A Practical Framework for Just Transformative Resilience
A practical framework for just transformative resilience should help decision-makers identify when transformation is needed, who must participate, what must be protected, what must change, how burdens should be distributed, and how institutions will remain accountable.
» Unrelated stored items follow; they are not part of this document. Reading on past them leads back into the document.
(* ===== verification/ComputeStore.v ===== *)
(** * Compute control in the store: intents and admission
    ([rcoder-storage/src/userapp_lifecycle/common/compute.rs],
    [common/ops/operation.rs], [common/ops/recovery.rs],
    [schema/userapp-compute-control-v2.sql])

    The tables of [LifecycleStore.v] with those of compute control: one control
    per stop or restart, one intent (the current pointer) per environment, the
    lease receipts of ordinary operations, and deadlines.  A table is keyed by
    operation id over all applications; the application in focus is [st_app],
    and rows of others do not count.  As there, a transaction that fails is
    rolled back, and writers are taken one at a time, in the order in which they
    claim the application row.

    A JSON column holds its value and an enumeration column its constructor;
    text that no writer produces is not considered.  [revision + 1] in SQL fails
    beyond 64 bits, as PostgreSQL does.  Columns nothing reads back
    ([updated_at_us], [terminal_at_us]) are left out; the private inputs of
    operations are in [LifecycleRecovery.v]. *)
From stdpp Require Import sorting countable.
From S2P Require Import Prelude Validation Lifecycle Evidence LifecycleDomain LifecycleStore.
From S2P Require Import OperationLease ComputeControl.
From Stdlib Require Import Ascii.
Import Text Identifier.
Local Open Scope rust_scope.

(** ** Tables *)

#[global] Instance UserAppOperationScope_countable : Countable UserAppOperationScope.
Proof.
  refine (inj_countable' (λ s, match s with Dev => 0 | Prod => 1 | Application => 2 end)
            (λ n, match n with 0 => Dev | 1 => Prod | _ => Application end) _).
  by intros [].
Defined.

Record ComputeIntent := mkIntent {
  ci_app_id : string;
  ci_scope : UserAppOperationScope;
  ci_lifecycle_id : string;
  ci_generation : Z;
  ci_revision : Z;
  ci_desired_state : string;
  ci_control_operation_id : option string;
}.
#[global] Instance ComputeIntent_eq_dec : EqDecision ComputeIntent.
Proof. solve_decision. Defined.

Record ComputeControlDeadline := mkDeadline {
  cd_app_id : string;
  cd_lifecycle_id : string;
  cd_deadline_ms : Z;
  cd_unheld_observed_ms : option Z;
}.

Record ComputeStore := mkComputeStore {
  cs_store : AppStore;
  cs_leases : gmap string UserAppOperationLeaseBinding;
  cs_controls : gmap string ComputeControlRecord;
  cs_intents : gmap UserAppOperationScope ComputeIntent;
  cs_deadlines : gmap string ComputeControlDeadline;
}.

Definition with_store (st : AppStore) (cs : ComputeStore) : ComputeStore :=
  mkComputeStore st (cs_leases cs) (cs_controls cs) (cs_intents cs) (cs_deadlines cs).
Definition with_leases (l : gmap string UserAppOperationLeaseBinding) (cs : ComputeStore)
    : ComputeStore :=
  mkComputeStore (cs_store cs) l (cs_controls cs) (cs_intents cs) (cs_deadlines cs).
Definition with_controls (c : gmap string ComputeControlRecord) (cs : ComputeStore) : ComputeStore :=
  mkComputeStore (cs_store cs) (cs_leases cs) c (cs_intents cs) (cs_deadlines cs).
Definition with_intents (i : gmap UserAppOperationScope ComputeIntent) (cs : ComputeStore)
    : ComputeStore :=
  mkComputeStore (cs_store cs) (cs_leases cs) (cs_controls cs) i (cs_deadlines cs).
Definition with_deadlines (d : gmap string ComputeControlDeadline) (cs : ComputeStore)
    : ComputeStore :=
  mkComputeStore (cs_store cs) (cs_leases cs) (cs_controls cs) (cs_intents cs) d.

Abbreviation Tx A := (ComputeStore → result (A * ComputeStore) UserAppStoreError).

Definition cs_app (cs : ComputeStore) : UserAppLifecycleRecord := st_app (cs_store cs).
Definition cs_ops (cs : ComputeStore) : OperationTable := st_ops (cs_store cs).

(** [repo::app]. *)
Definition find_app (cs : ComputeStore) (id : string) : option UserAppLifecycleRecord :=
  if bool_decide (app_id (cs_app cs) = id) then Some (cs_app cs) else None.

(** The mutable columns of a control; its identity never changes. *)
Definition cc_set (c : ComputeControlRecord) (revision : Z) (state : ComputeControlState)
    (executor : option string) (stage : string) (checkpoint : Json)
    (code message : option string) (lease : option UserAppOperationLeaseReceipt)
    : ComputeControlRecord :=
  mkControl (cc_created_at c) (cc_app_id c) (cc_lifecycle_id c) (cc_request_id c) (cc_scope c)
    (cc_operation_id c) (cc_request_fingerprint c) (cc_generation c) (cc_action c)
    (cc_interrupted_operations c) revision state executor stage checkpoint code message lease.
The framework below can be applied to climate adaptation, energy transition, managed retreat, infrastructure redesign, public health, ecological restoration, housing policy, and digital transformation.
| Step | Question | Output |
|---|---|---|
| Define the system and essential functions | What must be protected through change? | Inventory of life-supporting functions, services, relationships, and ecological roles. |
| Identify harmful persistence | What current structures produce repeated vulnerability? | Diagnosis of maladaptive resilience, lock-in, and burden shifting. |
| Map affected communities | Who is exposed, dependent, displaced, employed, excluded, or culturally tied to the system? | Stakeholder and vulnerability map with disaggregated evidence. |
| Trace responsibility | Who created, benefited from, or has capacity to reduce the risk? | Responsibility and financing matrix. |
| Assess adaptation limits | Where is incremental adjustment insufficient? | Threshold, repeated-loss, and maladaptation review. |
| Co-design transformation pathways | Which futures are viable, just, and ecologically responsible? | Participatory pathway map with alternatives and trade-offs. |
| Protect livelihoods and social continuity | How will workers, households, small businesses, care systems, and communities be supported? | Transition support package and social protection plan. |
| Restore ecological function | Which ecosystems and natural processes must be repaired? | Social-ecological restoration and stewardship plan. |
| Align finance and authority | Do budgets, legal powers, staffing, and institutions match the plan? | Implementation finance, governance, and capacity plan. |
| Monitor justice outcomes | Are benefits and burdens distributed fairly over time? | Equity, recovery, displacement, health, ecological, and participation indicators. |
| Institutionalize correction | How will harm trigger revision? | Public reporting, audits, appeals, community oversight, and corrective-action deadlines. |
The purpose of this framework is to prevent transformation from becoming a new language for old forms of power. It connects change to protection, participation, repair, and accountability.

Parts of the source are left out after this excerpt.